Moda na krótkie fryzury rozpoczęła się tuż po pierwszej wojnie światowej, kiedy to, wraz z licznymi zmianami społeczno-kulturowymi oraz falą emancypacji kobiet, krótka fryzura stała się swoistym manifestem, który miał wyrażać ich siłę i niezależność. Jedną z najsłynniejszych prekursorek mody na krótkie chłopięce fryzury była sama Coco Chanel, która pewnego dnia pojawiła się w Operze Paryskiej w znacznie skróconych włosach utrzymując, że zabieg był konieczny, ponieważ kilka dni wcześniej przypadkowo przypaliła włosy... nad kuchenką.

Pixie cut największą popularność zyskała za sprawą jednego z najwybitniejszych fryzjerów gwiazd, Leonarda of Mayfaira, który po raz pierwszy zaproponował ją modelce Twiggy w 1966 roku. Od tego momentu, włosy krótkie z tyłu i nieco dłuższe z przodu stały się obok spódniczek mini znakiem rozpoznawczym ikony modelingu. Co ciekawe, trend na pixie cut promowały w latach 60. również inne gwiazdy zza oceanu – Goldie Hawn czy Mia Farrow.

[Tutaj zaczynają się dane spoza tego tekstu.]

(* ===== verification/Main.v ===== *)
(** * The process (src/src/main.rs)

    The command line, the choice of a logging configuration and the start of
    the engine.  clap's matches, log4rs and the ZeroMQ driver are parameters;
    what the process does to them is a list of actions. *)

From S2P Require Import Prelude.

(** [log::LevelFilter], as far as it is used. *)
Inductive LevelFilter := LevelWarn | LevelInfo | LevelDebug | LevelTraceFilter.

#[export] Instance LevelFilter_eq_dec : EqDecision LevelFilter.
Proof. solve_decision. Defined.

(** [clap::ArgMatches]. *)
Record ArgMatches := mkArgMatches {
  value_of : string → option string;
  occurrences_of : string → N
}.

(** log4rs and [sawtooth_sdk]'s driver. *)
Class Process := {
  LogConfig : Type;
  load_config_file : string → Result LogConfig string;
  set_level : LevelFilter → LogConfig → LogConfig;
  console_config : LevelFilter → Result LogConfig string;
  init_config : LogConfig → Result () string;
  driver_start : string → Result () string
}.

Record PbftCliArgs := mkPbftCliArgs {
  log_config : option string;
  log_level : LevelFilter;
  endpoint : string
}.

Definition parse_args (matches : ArgMatches) : PbftCliArgs :=
  mkPbftCliArgs (value_of matches "logconfig")
    match occurrences_of matches "verbose" with
    | 0 => LevelWarn
    | 1 => LevelInfo
    | 2 => LevelDebug
    | _ => LevelTraceFilter
    end
    (default "tcp://localhost:5050" (value_of matches "connect")).

(** What the process has done, and how it ends: [main] returns, or
    [process::exit] is called with a code. *)
Inductive Action `{Process} := InitLogging (config : LogConfig) | StartDriver (endpoint : string).
Inductive Ended := MainReturns | ExitCode (code : N).

Section main.
Context `{Process}.

(** Computations that may exit. *)
Definition Exits (A : Type) : Type := Ended + A.

Definition get_console_config (level : LevelFilter) : Exits LogConfig :=
  match console_config level with
  | Ok config => inr config
  | Err _ => inl (ExitCode 1)
  end.

Definition choose_config (args : PbftCliArgs) : Exits LogConfig :=
  match log_config args with
  | Some path =>
      match load_config_file path with
      | Ok config => inr (set_level (log_level args) config)
      | Err _ => get_console_config (log_level args)
      end
  | None => get_console_config (log_level args)
  end.

Definition main (matches : ArgMatches) : list Action * Ended :=
  let args := parse_args matches in
  match choose_config args with
  | inl e => ([], e)
  | inr config =>
      match init_config config with
      | Err _ => ([InitLogging config], ExitCode 1)
      | Ok _ =>
          ([InitLogging config; StartDriver (endpoint args)],
           match driver_start (endpoint args) with
           | Ok _ => MainReturns
           | Err _ => ExitCode 1
           end)
      end
  end.

(** The engine is driven only once logging is set up, at the endpoint given or
    the default one; the process ends with code 1 whenever a step fails; a log
    configuration that cannot be loaded falls back to the console. *)
Theorem main_starts matches :
  let args := parse_args matches in
  (∀ e, StartDriver e ∈ (main matches).1 ↔
     e = default "tcp://localhost:5050" (value_of matches "connect") ∧
     ∃ config, choose_config args = inr config ∧ init_config config = Ok tt) ∧
  ((main matches).2 = MainReturns ↔
     ∃ config, choose_config args = inr config ∧ init_config config = Ok tt ∧ driver_start (endpoint args) = Ok tt) ∧
  ((main matches).2 = MainReturns ∨ (main matches).2 = ExitCode 1) ∧
  (∀ path err, log_config args = Some path → load_config_file path = Err err →
     choose_config args = get_console_config (log_level args)).
Proof.
  intros args. unfold main. fold args.
  assert (∀ l e, get_console_config l = inl e → e = ExitCode 1) as Hconsole.
  { intros l e. unfold get_console_config. destruct (console_config l); [done|]. by intros [= <-]. }
  assert (∀ e, choose_config args = inl e → e = ExitCode 1) as Hexit.
  { intros e. unfold choose_config. destruct (log_config args) as [path|]; [|apply Hconsole].
    destruct (load_config_file path); [done|apply Hconsole]. }
  split_and!.
  - intros e. destruct (choose_config args) as [x|config]; cbn [fst].
    { split; [by intros ?%elem_of_nil|by intros (_ & ? & ? & _)]. }
    destruct (init_config config) as [[]|err] eqn:Hi; cbn [fst]; rewrite !elem_of_cons, elem_of_nil.
    + split; [intros [?|[[= ->]|[]]]; [done|]|intros [-> _]; right; by left].
      split; [done|]. by exists config.
    + split; [by intros [?|[]]|]. intros (_ & c & [= <-] & Hc). congruence.
  - destruct (choose_config args) as [x|config]; cbn [snd].
    { rewrite (Hexit x eq_refl). split; [done|]. by intros (? & ? & _). }
    destruct (init_config config) as [[]|err] eqn:Hi; cbn [snd].
    + destruct (driver_start (endpoint args)) as [[]|err]; split; try done; [by exists config|].
      by intros (? & _ & _ & ?).
    + split; [done|]. intros (c & [= <-] & Hc & _). congruence.
  - destruct (choose_config args) as [x|config]; cbn [snd]; [right; by apply Hexit|].
    destruct (init_config config); cbn [snd]; [|by right]. destruct (driver_start (endpoint args)); [by left|by right].
  - intros path err Hp He. unfold choose_config. by rewrite Hp, He.
Qed.
End main.
(** ** Validated blocks and publishing *)

(** When the validator accepts the working block of a node that checks or
    already commits it, the node commits: it broadcasts a commit for the block
    at its height and view, in its own name, and handles it as its own message.
    In other phases nothing is sent; for any other block the node is not
    ready. *)
Theorem on_block_valid_effect `{!CodecLaws} fuel b s :
  (∀ blk, working_block (pbft_state s) = Some blk → pb_block_id blk = b →
     phase (pbft_state s) = Checking ∨ phase (pbft_state s) = Committing →
     let st := set_phase Committing (pbft_state s) in
     let m := mkPbftMessage (Some (make_msg_info Commit (view st) (seq_num st) (st_id st))) (Some blk) in
     ∃ bs, message_to_bytes m = Ok bs ∧
       on_block_valid fuel b s =
       on_peer_message fuel (mkParsedMessage [] [] (WMessage m) bs true)
         (mkSys (service s ++ [Broadcast "Commit" bs]) (msg_log s) st (ticks s))) ∧
  (∀ blk, working_block (pbft_state s) = Some blk → pb_block_id blk = b →
     phase (pbft_state s) ≠ Checking → phase (pbft_state s) ≠ Committing →
     on_block_valid fuel b s = (Done (Ok tt), s)) ∧
  (∀ blk, working_block (pbft_state s) = Some blk → pb_block_id blk ≠ b →
     on_block_valid fuel b s = (Done (Err NotReadyForMessage), s)) ∧
  (working_block (pbft_state s) = None → on_block_valid fuel b s = (Done (Err NoWorkingBlock), s)).
Proof.
  unfold on_block_valid, on_block_valid_body. rewrite !run_get_state. split_and!.
  - intros blk Hwb Hid Hph. set (st := set_phase Committing (pbft_state s)).
    set (m := mkPbftMessage (Some (make_msg_info Commit (view st) (seq_num st) (st_id st))) (Some blk)).
    rewrite Hwb, decide_True, run_try_ret_ok, run_switch_phase by done.
    assert ((switch_phase Committing (pbft_state s)).2 = st) as ->.
    { unfold switch_phase, st. destruct Hph as [Hph|Hph]; rewrite Hph; cbn; [done|].
      destruct (pbft_state s). cbn in *. by subst. }
    unfold broadcast_pbft_message. rewrite run_get_state. cbn -[st make_msg_bytes on_peer_message].
    destruct (from_bytes_message m) as (bs & Hw & Hp); [done|]. exists bs. split; [done|].
    unfold make_msg_bytes. change (mkPbftMessage _ _) with m. rewrite Hw.
    change (check_msg_type st) with Commit. rewrite bool_decide_false by auto.
    unfold broadcast_message, svc_broadcast. by rewrite run_call, Hp, run_try_ret_ok.
  - intros blk Hwb Hid Hc Hm. rewrite Hwb, decide_True, run_try_ret_ok, run_switch_phase by done.
    assert ((switch_phase Committing (pbft_state s)).2 = pbft_state s) as ->.
    { unfold switch_phase. by destruct (phase (pbft_state s)). }
    unfold broadcast_pbft_message. rewrite run_get_state. cbn [set_state pbft_state].
    assert (check_msg_type (pbft_state s) ≠ Commit) as Ht by (unfold check_msg_type; by destruct (phase (pbft_state s))).
    rewrite bool_decide_true by auto. cbn. by destruct s.
  - intros blk Hwb Hid. by rewrite Hwb, decide_False, run_try_ret_err.
  - intros Hwb. by rewrite Hwb, run_try_ret_err.
Qed.

(** C30. Only a primary in the first phase publishes.  It asks for the summary
    of the block and, given one, finalizes the block with the seal built for
    that summary, or with no data at the first height; a failing seal stops it. *)
Theorem try_publish_effect s :
  (role (pbft_state s) ≠ Primary ∨ phase (pbft_state s) ≠ PrePreparing → try_publish s = (Done (Ok tt), s)) ∧
  (role (pbft_state s) = Primary → phase (pbft_state s) = PrePreparing →
   let s1 := set_service (service s ++ [SummarizeBlock]) s in
   (∀ e, on_summarize_block (service s) = Err e → try_publish s = (Done (Ok tt), s1)) ∧
   (∀ summary data, on_summarize_block (service s) = Ok summary →
      (if bool_decide (seq_num (pbft_state s) ≤ 1) then data = []
       else build_seal summary s1 = (Done (Ok data), s1)) →
      (try_publish s).2 = set_service (service s ++ [SummarizeBlock; FinalizeBlock data]) s ∧
      ((try_publish s).1 = Done (Ok tt) ↔
       ∀ e, on_finalize_block (service s1) data = Err e → e = BlockNotReady)) ∧
   (∀ summary e, on_summarize_block (service s) = Ok summary → 1 < seq_num (pbft_state s) →
      build_seal summary s1 = (Done (Err e), s1) → try_publish s = (Done (Err e), s1))).
Proof.
  unfold try_publish. rewrite !run_get_state. split.
  - intros Hc. unfold is_primary. destruct Hc as [Hc|Hc].
    + by rewrite bool_decide_false.
    + rewrite (bool_decide_true (phase _ ≠ _)) by done. by rewrite orb_true_r.
  - intros Hr Hp. set (s1 := set_service (service s ++ [SummarizeBlock]) s). unfold is_primary. rewrite Hr, Hp. cbn [negb orb].
    unfold svc_summarize_block, svc_finalize_block. rewrite (bool_decide_true (Primary = Primary)) by done.
    rewrite (bool_decide_false (PrePreparing ≠ PrePreparing)) by auto. cbn [negb orb]. rewrite !run_call. fold s1.
    split_and!.
    + by intros e ->.
    + intros summary data -> Hdata.
      assert (∀ k, try_bind k (if bool_decide (seq_num (pbft_state s) ≤ 1) then mret (Ok []) else build_seal summary) s1 =
                   k data s1 :> Outcome (Result () PbftError) * Sys) as Hk.
      { intros k. case_bool_decide; [by subst|]. by rewrite (run_try_ok _ _ _ _ _ Hdata). }
      rewrite Hk, run_call. change (service s1 ++ [FinalizeBlock data]) with ((service s ++ [SummarizeBlock]) ++ [FinalizeBlock data]).
      rewrite <- app_assoc. cbn [app].
      destruct (on_finalize_block (service s1) data) as [bid|e]; [split; [done|split; [by intros _ e|done]]|].
      destruct e as [|d]; (split; [done|]); split; try done.
      * by intros _ e [= <-].
      * intros Hall. by specialize (Hall _ eq_refl).
    + intros summary e -> Hlt Hb. rewrite bool_decide_false by lia. by rewrite (run_try_err _ _ _ _ _ Hb).
Qed.
End node.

Krótkie włosy zdecydowanie najlepiej sprawdzają się w przypadku kobiet o regularnych rysach twarzy, kształtnych głowach, przylegających uszach oraz szczupłych i długich szyjach. Co ciekawe, ponadczasowe pixie cut można wykonać zarówno z włosów mocno skręconych, prostych, jak i naturalnie pofalowanych.